Assignment —
Up to and including the line with "resolved by removing", restate the records below word for word, beginning with their first line.

Records excerpted from a collection:
(** With the policy [overwrite] and, at the target path, in a target root
    that is a directory of the tree, something that is no link: when every
    directory of it that is not empty can be listed, the conflict is
    resolved by removing it whole, the conversion goes on from the tree
    without it, and every place that is neither above nor below the
    target path is as it was; otherwise the conversion fails with the
    permission error of the removal, whatever the mode, and something is
    left at the target path. *)
Theorem overwrite_removes_the_directory :
  forall s targetDir mode w ro ents n,
    wf_node (w_fs w) = true ->
    get (w_fs w) targetDir = Some (Dir ro ents) ->
    lookup ents (skill_name s) = Some n ->
    st_isSymbolicLink n = false ->
    let target := path_join targetDir (skill_name s) in
    (removable n = true ->
     let w1 := with_fs w (del target (w_fs w)) in
     resolveConflict s targetDir target overwrite w = (Ok None, w1) /\
     convertSkill_body s targetDir mode overwrite w =
       (ensureDir targetDir ;;;
        executeMode s (skill_path s) target mode) w1 /\
     get (w_fs w1) target = None /\
     (forall p,
        is_prefix target p = false -> is_prefix p target = false ->
        get (w_fs w1) p = get (w_fs w) p)) /\
    (removable n = false ->
     let run := convertSkill s targetDir mode overwrite w in
     fst run =
       Failure
         (mkError (String.append "Failed to convert skill "
                     (String.append (skill_name s)
                        (String.append ": " (show_exn EACCES))))) /\
     exists n', get (w_fs (snd run)) target = Some n').
Proof.
  intros s td mode w ro ents n W G L Hn target. subst target.
  unfold path_join.
  assert (Gt : get (w_fs w) (td ++ [skill_name s]) = Some n)
    by (rewrite get_snoc, G; exact L).
  destruct (@overwrite_run s td mode w ro ents n G L Hn) as [Hr Hb].
  pose proof (@rm_node_removable (S (height n)) n (Nat.lt_succ_diag_r _))
    as R.
  split; intros Hrem.
  - rewrite (proj2 R Hrem) in Hr, Hb.
    split; [exact Hr | ]. split; [exact Hb | ].
    unfold with_fs. cbn [w_fs]. split.
    + eapply get_del_self; [exact W | | exact Gt].
      intros E. apply app_eq_nil in E. destruct E as [_ E]. discriminate E.
    + intros p P1 P2. unfold del. apply get_alter_other; assumption.
  - destruct (rm_node n) as [n' | ] eqn:E;
      [ | rewrite (proj1 R eq_refl) in Hrem; discriminate Hrem].
    unfold convertSkill, Effect_try. rewrite Hb. cbn [fst snd].
    split; [reflexivity | ].
    exists n'. unfold with_fs. cbn [w_fs]. eapply get_put_here. exact Gt.
Qed.

Lemma overwrite_removes_the_directory_witness :
  let old := Sample.entry "group" ["tgt"; "group"] None in
  let w1 := with_fs Sample.world0 (del ["src"; "group"] Sample.tree) in
  resolveConflict old ["src"] ["src"; "group"] overwrite Sample.world0
    = (Ok None, w1) /\
  get (w_fs w1) ["src"; "group"] = None /\
  get (w_fs w1) ["src"; "real"; "SKILL.md"]
    = Some (File 420 Sample.skill_md).
Proof.
  intros old w1.
  destruct (@overwrite_removes_the_directory old ["src"] copy Sample.world0
              true _ _ eq_refl eq_refl eq_refl eq_refl) as [H _].
  destruct (H eq_refl) as (H1 & _ & H3 & H4).
  split; [exact H1 | ]. split; [exact H3 | ].
  etransitivity;
    [exact (H4 ["src"; "real"; "SKILL.md"] eq_refl eq_refl) | reflexivity].
Defined.

(** ** Directories that list a name once *)

Lemma wf_node_Dir_intro r ents :
  names_unique (map fst ents) = true ->
  (forall s c, In (s, c) ents -> wf_node c = true) ->
  wf_node (Dir r ents) = true.
Proof.
  intros U A. simpl. rewrite U. simpl.
  clear U. induction ents as [ | [k c] tl IH]; [reflexivity | ].
  rewrite (A k c (or_introl eq_refl)). simpl.
  apply IH. intros s c' I. apply (A s). right. exact I.
Qed.

Lemma lookup_None_not_listed a : forall ents,
  lookup ents a = None -> existsb (String.eqb a) (map fst ents) = false.
Proof.
  induction ents as [ | [k c] tl IH]; simpl; [reflexivity | ].
  destruct (String.eqb k a) eqn:E; [discriminate | ].
  intros H. rewrite String.eqb_sym, E. apply IH. exact H.
Qed.

Lemma names_unique_snoc k : forall names,
  names_unique names = true ->
  existsb (String.eqb k) names = false ->
  names_unique (names ++ [k]) = true.
Proof.
  induction names as [ | s tl IH]; simpl; [reflexivity | ].
  intros U N. apply andb_prop in U. destruct U as [U1 U2].
  apply orb_false_elim in N. destruct N as [N1 N2].
  rewrite existsb_app. simpl. rewrite String.eqb_sym, N1.
  apply negb_true_iff in U1. rewrite U1. simpl. apply IH; assumption.
Qed.

Lemma wf_node_snoc r l k c :
  wf_node (Dir r l) = true -> lookup l k = None -> wf_node c = true ->
  wf_node (Dir r (l ++ [(k, c)])) = true.
Proof.
  intros W L Wc. pose proof (@wf_node_Dir r l W) as [U A].
  apply wf_node_Dir_intro.
  - rewrite map_app. apply names_unique_snoc; [exact U | ].
    apply lookup_None_not_listed. exact L.
  - intros s x I. apply in_app_or in I. destruct I as [I | [I | []]].
    + eapply A. exact I.
    + injection I as _ <-. exact Wc.
Qed.

Lemma alter_entry_replace_spec a g c c' : forall ents,
  lookup ents a = Some c -> g (Some c) = Some c' ->
  map fst (alter_entry a g ents) = map fst ents /\
  (forall s x, In (s, x) (alter_entry a g ents) -> In (s, x) ents \/ x = c').
Proof.
  induction ents as [ | [k c0] tl IH]; simpl; [discriminate | ].
  destruct (String.eqb k a) eqn:Ka.
  - intros H G. injection H as ->. rewrite G. simpl.
    split; [reflexivity | ].
    intros s x [I | I]; [injection I as _ <-; auto | auto].
  - intros H G. destruct (IH H G) as [M I]. simpl. rewrite M.
    split; [reflexivity | ].
    intros s x [E | E]; [auto | ].
    destruct (I s x E); auto.
Qed.

(** Replacing a node of a well-formed tree by a well-formed node. *)
Lemma wf_put_here X : forall D fs n,
  wf_node fs = true -> get fs D = Some n -> wf_node X = true ->
  wf_node (put D X fs) = true.
Proof.
  induction D as [ | a D IH]; intros fs n W G WX; [exact WX | ].
  destruct fs as [m c0 | r0 e0 | t]; try discriminate G.
  simpl in G. destruct (lookup e0 a) as [ch | ] eqn:La; [ | discriminate G].
  unfold put. rewrite alter_cons.
  pose proof (@wf_node_Dir r0 e0 W) as [U A].
  assert (Wch : wf_node ch = true) by (eapply A; apply lookup_In; exact La).
  destruct (@alter_entry_replace_spec a
              (fun o => match D with
                        | [] => Some X
                        | _ :: _ => option_map (alter (fun _ => Some X) D) o
                        end)
              ch (put D X ch) e0 La) as [M I].
  { destruct D; reflexivity. }
  apply wf_node_Dir_intro.
  - rewrite M. exact U.
  - intros s x Hin. destruct (I s x Hin) as [Hin' | ->].
    + eapply A. exact Hin'.
    + apply (IH ch n Wch G WX).
Qed.

(** A new well-formed node under a new name. *)
Lemma wf_put_new c k D fs r l :
  wf_node fs = true -> get fs D = Some (Dir r l) -> lookup l k = None ->
  wf_node c = true ->
  wf_node (put (D ++ [k]) c fs) = true.
Proof.
  intros W G L Wc. rewrite (@put_child c k D fs r l G L).
  eapply wf_put_here; [exact W | exact G | ].
  apply wf_node_snoc; [ | exact L | exact Wc].
  exact (@get_wf D fs (Dir r l) W G).
Qed.

(** ** The backup of what is at the target path *)

Lemma lookup_app a : forall l l',
  lookup (l ++ l') a =
  match lookup l a with Some c => Some c | None => lookup l' a end.
Proof.
  induction l as [ | [k c] tl IH]; intros l'; simpl; [reflexivity | ].
  destruct (String.eqb k a); [reflexivity | apply IH].
Qed.

Lemma is_prefix_app_l p x y : is_prefix (p ++ x) (p ++ y) = is_prefix x y.
Proof.
  induction p as [ | a p IH]; simpl; [reflexivity | ].
  rewrite String.eqb_refl. exact IH.
Qed.

Lemma is_prefix_snoc_inv p q a :
  is_prefix p (q ++ [a]) = true -> p = q ++ [a] \/ is_prefix p q = true.
Proof.
  intros H. apply is_prefix_spec in H. destruct H as [x E].
  destruct (exists_last_or_nil x) as [-> | (x' & z & ->)].
  - left. rewrite app_nil_r in E. symmetry. exact E.
  - right. rewrite app_assoc in E. apply app_inj_tail in E.
    destruct E as [-> _]. apply is_prefix_app.
Qed.

(** [ensureDir] of a new name in a directory of the tree. *)
Lemma ensureDir_new w D r ents name :
  get (w_fs w) D = Some (Dir r ents) ->
  lookup ents name = None ->
  ensureDir (D ++ [name]) w =
  (Ok tt, with_fs w (put (D ++ [name]) (Dir true []) (w_fs w))).
Proof.
  intros G L.
  assert (Sd : stat (w_fs w) D = Ok (D, Dir r ents))
    by (apply stat_get; [exact G | reflexivity]).
  unfold ensureDir, bind, observe, existsSync.
  pose proof (@stat_no_child (w_fs w) D D r ents name false Sd L) as No.
  unfold path_join in No. fold (stat (w_fs w) (D ++ [name])) in No.
  rewrite No. simpl. unfold mkdirSync_recursive.
  apply (@mkdirp_plain w D r ents name D []); auto.
Qed.

(** The move of what is at the target path into the backup directory,
    once that directory is there. *)
Lemma rename_into_backup w1 td name old ro ents1 rb eb bname :
  wf_node (w_fs w1) = true ->
  get (w_fs w1) td = Some (Dir ro ents1) ->
  lookup ents1 name = Some old ->
  lookup ents1 backup_name = Some (Dir rb eb) ->
  lookup eb bname = None ->
  name <> backup_name ->
  let qa := td ++ [name] in
  let qb := (td ++ [backup_name]) ++ [bname] in
  let fs2 := put qb old (del qa (w_fs w1)) in
  renameSync qa qb w1 = (Ok tt, with_fs w1 fs2) /\
  get fs2 qb = Some old /\
  get fs2 qa = None /\
  (forall p,
     is_prefix qa p = false -> is_prefix p qa = false ->
     is_prefix (td ++ [backup_name]) p = false ->
     is_prefix p (td ++ [backup_name]) = false ->
     get fs2 p = get (w_fs w1) p).
Proof.
  intros W G Ln Lb Le Ne qa qb fs2. subst qa qb fs2.
  assert (Ga : get (w_fs w1) (td ++ [name]) = Some old)
    by (rewrite get_snoc, G; exact Ln).
  assert (Gb : get (w_fs w1) (td ++ [backup_name]) = Some (Dir rb eb))
    by (rewrite get_snoc, G; exact Lb).
  assert (E : String.eqb name backup_name = false)
    by (apply String.eqb_neq; exact Ne).
  assert (P1 : is_prefix (td ++ [name]) ((td ++ [backup_name]) ++ [bname])
               = false).
  { rewrite <- app_assoc, is_prefix_app_l. simpl. rewrite E. reflexivity. }
  assert (P2 : is_prefix ((td ++ [backup_name]) ++ [bname]) (td ++ [name])
               = false).
  { rewrite <- app_assoc, is_prefix_app_l. simpl.
    apply andb_false_r. }
  split; [ | split; [ | split]].
  - unfold renameSync. cbv zeta.
    rewrite (@lstat_get (w_fs w1) _ old Ga).
    change ((td ++ [backup_name]) ++ [bname])
      with (path_join (td ++ [backup_name]) bname).
    rewrite slot_join.
    rewrite (@stat_get (w_fs w1) _ (Dir rb eb) Gb eq_refl), Le.
    unfold path_join.
    destruct (td ++ [name]) as [ | a qa'] eqn:Eq.
    { apply app_eq_nil in Eq. destruct Eq as [_ Eq]. discriminate Eq. }
    assert (Neq : path_eqb (a :: qa') ((td ++ [backup_name]) ++ [bname])
                  = false).
    { unfold path_eqb.
      destruct (list_eq_dec string_dec (a :: qa')
                  ((td ++ [backup_name]) ++ [bname])) as [E' | ];
        [ | reflexivity].
      rewrite E', is_prefix_refl in P1. discriminate P1. }
    rewrite Neq, P1. destruct old; reflexivity.
  - destruct (@get_del_parent (w_fs w1) (td ++ [name]) old
                (td ++ [backup_name]) rb eb bname Gb Le Ga P1)
      as (eb' & Gb' & Le').
    eapply get_put_new; eassumption.
  - unfold put. rewrite get_alter_other by assumption.
    eapply get_del_self; [exact W | | exact Ga].
    intros Z. apply app_eq_nil in Z. destruct Z as [_ Z]. discriminate Z.
  - intros p A1 A2 B1 B2. unfold put, del.
    rewrite !get_alter_other; auto.
    + destruct (is_prefix ((td ++ [backup_name]) ++ [bname]) p) eqn:X;
        [ | reflexivity].
      rewrite (is_prefix_trans _ _ _
                 (is_prefix_app (td ++ [backup_name]) [bname]) X) in B1.
      discriminate B1.
    + destruct (is_prefix p ((td ++ [backup_name]) ++ [bname])) eqn:X;
        [ | reflexivity].
      apply is_prefix_snoc_inv in X. destruct X as [-> | X].
      * rewrite is_prefix_app in B1. discriminate B1.
      * rewrite X in B2. discriminate B2.
Qed.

Solved exercise —
(** With the policy [overwrite] and, at the target path, in a target root
    that is a directory of the tree, something that is no link: when every
    directory of it that is not empty can be listed, the conflict is
    resolved by removing it whole, the conversion goes on from the tree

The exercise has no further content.